About this exercise: Below this sentence is a listing; return exactly its lines from the one with "- injection H as" to the one with "rewrite <-(assoc_L (++)) in Hk. split;", both kept, and nothing more.

Given records:
Lemma place_row_spec max pad ids irow mrow :
  place_row max pad ids = Ok (irow, mrow) → 0 < max →
  irow = repeat pad (max - length ids) ++ ids ∧ length irow = max ∧ length mrow = max ∧
  left_padded (to_bool <$> mrow) ∧ mrow = Z.b2z <$> (to_bool <$> mrow).
Proof.
  unfold place_row. intros H Hmax. inv_ok H. apply negb_true_iff, Nat.eqb_neq in Hreq.
  destruct (Nat.leb_spec (length ids) max) as [Hle|Hgt].
  - injection H as <- <-. rewrite !length_app, !repeat_length. split; [done|].
    split; [lia|]. split; [lia|]. rewrite fmap_app.
    assert (∀ b n, to_bool <$> repeat (Z.b2z b) n = repeat b n) as Hr.
    { intros b. induction n; csimpl; [done|]. by rewrite to_bool_b2z, IHn. }
    rewrite (Hr false), (Hr true). split.
    + exists (max - length ids), (pred (length ids)). by rewrite Nat.succ_pred.
    + rewrite fmap_app. f_equal.
      * generalize (max - length ids). induction n; csimpl; [done|]. by f_equal.
      * generalize (length ids). induction n; csimpl; [done|]. by f_equal.
  - destruct (Nat.eqb_spec max 0); [lia | simpl in H; done].
Qed.

Lemma normalize_fold_spec `{PromptTokenizer} max allow l acc res :
  foldM (normalize_ids max allow) acc l = Ok res →
  ∃ k, res.1 = acc.1 ++ k ∧
    Forall2 (λ ids out, out = if Nat.ltb max (length ids) then truncate_ids max ids else ids) l k ∧
    (allow = false → k = l).
Proof.
  revert acc. induction l as [|ids l IH]; intros acc Hf; csimpl in Hf.
  - injection Hf as <-. exists []. rewrite app_nil_r. repeat split; constructor.
  - apply bind_Ok_inv in Hf as (acc' & Hn & Hf). apply IH in Hf as (k & Hk & Hall & Hallow).
    unfold normalize_ids in Hn. destruct (Nat.ltb max (length ids)) eqn:E.
    + inv_ok Hn. injection Hn as <-. exists (truncate_ids max ids :: k). simpl in Hk.
      rewrite <-(assoc_L (++)) in Hk. split; [done|]. split; [|by intros ->].
      constructor; [by rewrite E | done].
    + injection Hn as <-. exists (ids :: k). simpl in Hk. rewrite <-(assoc_L (++)) in Hk.
      split; [done|]. split; [constructor; [by rewrite E | done]|].
      intros Ha. by rewrite Hallow.
Qed.

(** ** Lemmas: both scoring paths build the same inputs *)

Lemma tmap_cat1 {A B} (f : A → B) t u : tmap f (cat1 t u) = cat1 (tmap f t) (tmap f u).
Proof.
  unfold tmap, cat1. revert u. induction t as [|r t IH]; intros [|s u]; csimpl; try done.
  by rewrite fmap_app, IH.
Qed.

Result:
  - injection H as <- <-. rewrite !length_app, !repeat_length. split; [done|].
    split; [lia|]. split; [lia|]. rewrite fmap_app.
    assert (∀ b n, to_bool <$> repeat (Z.b2z b) n = repeat b n) as Hr.
    { intros b. induction n; csimpl; [done|]. by rewrite to_bool_b2z, IHn. }
    rewrite (Hr false), (Hr true). split.
    + exists (max - length ids), (pred (length ids)). by rewrite Nat.succ_pred.
    + rewrite fmap_app. f_equal.
      * generalize (max - length ids). induction n; csimpl; [done|]. by f_equal.
      * generalize (length ids). induction n; csimpl; [done|]. by f_equal.
  - destruct (Nat.eqb_spec max 0); [lia | simpl in H; done].
Qed.

Lemma normalize_fold_spec `{PromptTokenizer} max allow l acc res :
  foldM (normalize_ids max allow) acc l = Ok res →
  ∃ k, res.1 = acc.1 ++ k ∧
    Forall2 (λ ids out, out = if Nat.ltb max (length ids) then truncate_ids max ids else ids) l k ∧
    (allow = false → k = l).
Proof.
  revert acc. induction l as [|ids l IH]; intros acc Hf; csimpl in Hf.
  - injection Hf as <-. exists []. rewrite app_nil_r. repeat split; constructor.
  - apply bind_Ok_inv in Hf as (acc' & Hn & Hf). apply IH in Hf as (k & Hk & Hall & Hallow).
    unfold normalize_ids in Hn. destruct (Nat.ltb max (length ids)) eqn:E.
    + inv_ok Hn. injection Hn as <-. exists (truncate_ids max ids :: k). simpl in Hk.
      rewrite <-(assoc_L (++)) in Hk. split; [done|]. split; [|by intros ->].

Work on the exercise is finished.